Image via Benny Lewis

How to Solve 3 Simple Mindtraps That Will Put You Off Language Learning

Languages
by Benny Lewis Mar 4, 2015

YOU just spent a few hours studying your target language, and you’re feeling great. You’re feeling like you can do this. You’ve got a routine planned. You’ve got it all mapped out.

But a day goes by. Then two days. And you haven’t gotten back to your language practice.

Before you know it, you start beating yourself up. Guilt sets in.

After three or four days, your language learner’s guilt is in full swing, and you feel so bad about it that you actually start avoiding language learning the same way you’d avoid a friend whose text you never answered or whose birthday you forgot.

You’ve halted your language progress not because you’re genuinely too busy. You feel guilty about breaking the promise to yourself that this time you wouldn’t give up. You’ve only got to think about the learning you should have done, and shame hangs over you like a murky cloud.

It’s so much easier to pretend like the problem isn’t there than it is to figure out a way to solve it for the long term.

But you can solve this problem by recognizing the top 3 mind traps that will paralyse your language learning progress.

Mindtrap #1: You think the key to success is creating a bulletproof learning schedule.

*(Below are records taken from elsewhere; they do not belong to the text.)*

(* ===== verification/DiskStore.v ===== *)
(** * Methods that work through bbolt transactions.

    Both disk backends are a database handle and a clock, and every method of
    theirs is a transaction with a closure.  This file has the common record,
    the transactions with the variables their closures capture, and the
    argument that a method implements a specification when its closure does:
    what [Update] commits is what the closure did, and nothing otherwise. *)

From S2P Require Import Prelude Metadata Times Bolt.
From stdpp Require Import options.

Record DiskStore (DB : Type) := {
  ds_db : DB;
  ds_now : Clock
}.
Arguments ds_db {DB}.
Arguments ds_now {DB}.

Section transactions.
Context {DB Tx : Type} `{!Bolt DB Tx}.
Abbreviation Store := (DiskStore DB).

(** ** Transactions of the store *)

(** [m.now().UTC()], outside and inside a closure. *)
Definition ds_clock : GoM Store Time := λ m,
  let '(t, c) := now (ds_now m) in (Ok t, {| ds_db := ds_db m; ds_now := c |}).
Definition tx_clock {X} : GoM (Tx * (Clock * X)) Time := λ s,
  let '(t, c) := now s.2.1 in (Ok t, (s.1, (c, s.2.2))).

(** [m.db.Update] and [m.db.View] with a closure that captures the store's clock
    and a local variable, here starting at [x]; the variable is returned with
    the result. *)
Definition on_db {X A} (run : GoM (DB * (Clock * X)) A) (x : X) : GoM Store (A * X) := λ m,
  let '(r, (db, (c, x))) := run (ds_db m, (ds_now m, x)) in
  (match r with Ok a => Ok (a, x) | Err e => Err e | Panic => Panic end,
   {| ds_db := db; ds_now := c |}).

Definition Update {A} (f : GoM (Tx * (Clock * unit)) A) : GoM Store A :=
  '(a, _) ← on_db (db_Update f) tt; mret a.
Definition View {A} (f : GoM (Tx * (Clock * unit)) A) : GoM Store A :=
  '(a, _) ← on_db (db_View f) tt; mret a.

End transactions.

(** ** Refinement *)

(** A clock whose readings, plus the minute the queue may add, can be written. *)
Definition clock_ok (rs : nat → Time) : Prop :=
  ∀ n, (0 ≤ rs n < days_before_year 10000 * 86400 * nanos - Minute)%Z.

Lemma clock_time_ok rs n : clock_ok rs → time_ok (rs n).
Proof.
  intros Hc. specialize (Hc n). unfold time_ok. unfold Minute, Second in *.
  apply andb_True. rewrite !Is_true_true, Z.leb_le, Z.ltb_lt. lia.
Qed.

Section refinement.
Context {DB Tx : Type} `{BoltLaws DB Tx}.
Abbreviation Store := (DiskStore DB).
(** The data a store accepts, what it stands for, and what it may touch. *)
Context {Σ : Type} (ok : BoltData → Prop) (abs : BoltData → Σ) (frame : relation BoltData).

Definition store_data (m : Store) : BoltData := db_data (ds_db m).
Definition store_ok (m : Store) : Prop := ok (store_data m) ∧ clock_ok (readings (ds_now m)).
Definition store_abs (m : Store) : Σ := abs (store_data m).

(** [c] implements [spec]: it succeeds or fails like it at some instant, or it
    fails on its own without an effect, because of an I/O error or because a
    record has outgrown a bbolt value. *)
Definition store_refines {A} (c : GoM Store A) (spec : Time → GoM Σ A) : Prop :=
  ∀ m r m', store_ok m → c m = (r, m') →
    store_ok m' ∧ frame (store_data m) (store_data m') ∧
    ((∃ t, spec t (store_abs m) = (r, store_abs m')) ∨
     (store_abs m' = store_abs m ∧
      ∃ e, r = Err e ∧ (db_fault (ds_db m) ∨ e = ErrValueTooLarge))).

Abbreviation Closure A := (GoM (Tx * (Clock * unit)) A).

(** What the closure of [Update] has to do, when the method returns [fin] of the
    closure's result and the captured variable. *)
Definition update_spec {X A B} (f : GoM (Tx * (Clock * X)) A) (x : X) (fin : A → X → B)
    (spec : Time → GoM Σ B) : Prop :=
  ∀ tx c r tx' c' x', ok (tx_data tx) → clock_ok (readings c) →
    f (tx, (c, x)) = (r, (tx', (c', x'))) →
    readings c' = readings c ∧
    match r with
    | Ok a => ok (tx_data tx') ∧ frame (tx_data tx) (tx_data tx') ∧
        ∃ t, spec t (abs (tx_data tx)) = (Ok (fin a x'), abs (tx_data tx'))
    | Err e => (∃ t, spec t (abs (tx_data tx)) = (Err e, abs (tx_data tx))) ∨
        e = ErrValueTooLarge
    | Panic => False
    end.

(** What the closure of [View] has to do. *)
Definition view_spec {X A} (f : GoM (Tx * (Clock * X)) A) (x : X)
    (answer : Σ → A → X → Prop) : Prop :=
  ∀ tx c r tx' c' x', ok (tx_data tx) → clock_ok (readings c) →
    f (tx, (c, x)) = (r, (tx', (c', x'))) →
    readings c' = readings c ∧ ∃ a, r = Ok a ∧ answer (abs (tx_data tx)) a x'.

End refinement.

Section rules.
Context {DB Tx : Type} `{BoltLaws DB Tx}.
Abbreviation Store := (DiskStore DB).
Context {Σ : Type} {ok : BoltData → Prop} {abs : BoltData → Σ} {frame : relation BoltData}.
Context `{!Reflexive frame}.
Abbreviation Closure A := (GoM (Tx * (Clock * unit)) A).
Local Abbreviation store_ok := (store_ok ok).
Local Abbreviation store_refines := (store_refines ok abs frame).
Local Abbreviation update_spec := (update_spec ok abs frame).
Local Abbreviation view_spec := (view_spec ok abs).

Lemma on_Update_refines {X A B} (f : GoM (Tx * (Clock * X)) A) x (fin : A → X → B)
    (k : A * X → GoM Store B) spec :
  update_spec f x fin spec → (∀ a x' m, k (a, x') m = (Ok (fin a x'), m)) →
  store_refines (on_db (db_Update f) x ≫= k) spec.
Proof using All.
  intros Hf Hk m r m' [Hd Hc] Hrun. unfold store_data in Hd. unfold on_db in Hrun.
  autounfold with go in Hrun.
  destruct (db_Update f (ds_db m, (ds_now m, x))) as [r0 [db' [c' x']]] eqn:Hu.
  assert (Hm' : m' = {| ds_db := db'; ds_now := c' |} ∧
    r = match r0 with Ok a => Ok (fin a x') | Err e => Err e | Panic => Panic end).
  { destruct r0; [rewrite Hk in Hrun|..]; by simplify_eq. }
  destruct Hm' as [-> ->]. clear Hrun. apply db_Update_law in Hu.
  destruct Hu as [(tx & tx' & Htx & Hrun & Hdata)|(Hfault & [e ->] & Hdata & Hx)].
  - rewrite <-Htx in Hd. destruct (Hf _ _ _ _ _ _ Hd Hc Hrun) as [Hrd Hcase].
    unfold DiskStore.store_ok, store_abs, store_data. cbn. rewrite Hdata, Hrd.
    destruct r0 as [a|e|]; [|rewrite <-Htx|done].
    + destruct Hcase as (Hok & Hfr & Hspec). rewrite Htx in Hfr, Hspec. split_and!; try done. by left.
    + split; [done|]. split; [done|].
      destruct Hcase as [Hspec|He]; [by left|right]. split; [done|]. eexists. split; [done|by right].
  - unfold DiskStore.store_ok, store_abs, store_data. cbn. rewrite Hdata. split; [split; [done|]|split].
    + destruct Hx as [[= -> _]|(tx & r0 & tx' & Htx & Hrun)]; [done|].
      rewrite <-Htx in Hd. by destruct (Hf _ _ _ _ _ _ Hd Hc Hrun) as [-> _].
    + done.
    + right. split; [done|]. eexists. split; [done|by left].
Qed.

Lemma Update_refines {A} (f : Closure A) spec :
  update_spec f tt (λ a _, a) spec → store_refines (Update f) spec.
Proof using All. intros Hf. by apply (on_Update_refines _ _ (λ a _, a)). Qed.

Lemma on_View_refines {X A B} (f : GoM (Tx * (Clock * X)) A) x answer (k : A * X → GoM Store B) spec :
  view_spec f x answer →
  (∀ c a x', answer c a x' → ∃ v t, (∀ m, k (a, x') m = (Ok v, m)) ∧ spec t c = (Ok v, c)) →
  store_refines (on_db (db_View f) x ≫= k) spec.
Proof using All.
  intros Hf Hk m r m' [Hd Hc] Hrun. unfold store_data in Hd. unfold on_db in Hrun.
  autounfold with go in Hrun.
  destruct (db_View f (ds_db m, (ds_now m, x))) as [r0 [db' [c' x']]] eqn:Hu.
  apply db_View_law in Hu as [Hdata Hu].
  destruct Hu as [(tx & tx' & Htx & Hrun')|(Hfault & [e ->] & Hx)].
  - rewrite <-Htx in *. destruct (Hf _ _ _ _ _ _ Hd Hc Hrun') as (Hrd & a & -> & Ha).
    destruct (Hk _ _ _ Ha) as (v & t & Hkv & Hspec). rewrite Hkv in Hrun. simplify_eq.
    unfold DiskStore.store_ok, store_abs, store_data. cbn. rewrite Hdata, <-Htx, Hrd.
    split; [done|]. split; [done|]. left. by exists t.
  - simplify_eq. unfold DiskStore.store_ok, store_abs, store_data. cbn. rewrite Hdata.
    split; [split; [done|]|split].
    + destruct Hx as [[= -> _]|(tx & r0 & tx' & Htx & Hrun')]; [done|].
      rewrite <-Htx in Hd. by destruct (Hf _ _ _ _ _ _ Hd Hc Hrun') as [-> _].
    + done.
    + right. split; [done|]. eexists. split; [done|by left].
Qed.

(** Reading the clock before the transaction. *)
Lemma clock_refines {A} (k : Time → GoM Store A) spec :
  (∀ t, time_ok t → store_refines (k t) (λ _, spec t)) → store_refines (t ← ds_clock; k t) spec.
Proof.
  intros Hk m r m' [Hd Hc] Hrun. unfold ds_clock, now in Hrun. autounfold with go in Hrun.
  set (m1 := {| ds_db := ds_db m; ds_now := _ |}) in Hrun.
  assert (Hok1 : store_ok m1) by (by split).
  destruct (Hk _ (clock_time_ok _ _ Hc) m1 r m' Hok1 Hrun) as (Hok & Hfr & Hcase).
  split_and!; [done|done|]. destruct Hcase as [[_ Hspec]|Hfail]; [left|by right]. by eexists.
Qed.

(** A function of the result. *)
Lemma map_refines {A B} (c : GoM Store A) (g : A → B) specA specB :
  (∀ t s, specB t s = (match (specA t s).1 with
                       | Ok a => Ok (g a) | Err e => Err e | Panic => Panic end, (specA t s).2)) →
  store_refines c specA → store_refines (a ← c; mret (g a)) specB.
Proof.
  intros Hspec Hc m r m' Hok Hrun. autounfold with go in Hrun.
  destruct (c m) as [r0 m1] eqn:Hcm. destruct (Hc m r0 m1 Hok Hcm) as (Hok1 & Hfr & Hcase).
  assert (m' = m1 ∧ r = match r0 with Ok a => Ok (g a) | Err e => Err e | Panic => Panic end)
    as [-> ->] by (by destruct r0; simplify_eq).
  split_and!; [done|done|]. destruct Hcase as [[t Ht]|(Hsame & e & -> & He)].
  - left. exists t. by rewrite Hspec, Ht.
  - right. split; [done|]. by exists e.
Qed.
End rules.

In language learning, it’s great to create a schedule to organize your time. But in planning out a schedule, you have to simultaneously know beyond the shadow of a doubt that you will at some point get off track and be behind on your plans.

I’m going to let you in on a secret.

Many, many people who start with the plan to learn a new language never achieve their goal.

And do you want to know why?

It’s not because they’re too busy. And it’s not because they’re not smart enough. It’s because at some point, they stopped regularly practising their language and then they never started it up again.

This may seem like a sad fact, but if you think about that for a moment, it actually reveals a pretty empowering truth.

Even the best laid plans sometimes just don’t work out. And most of the time language-learning schedules are more optimistic than they are realistic.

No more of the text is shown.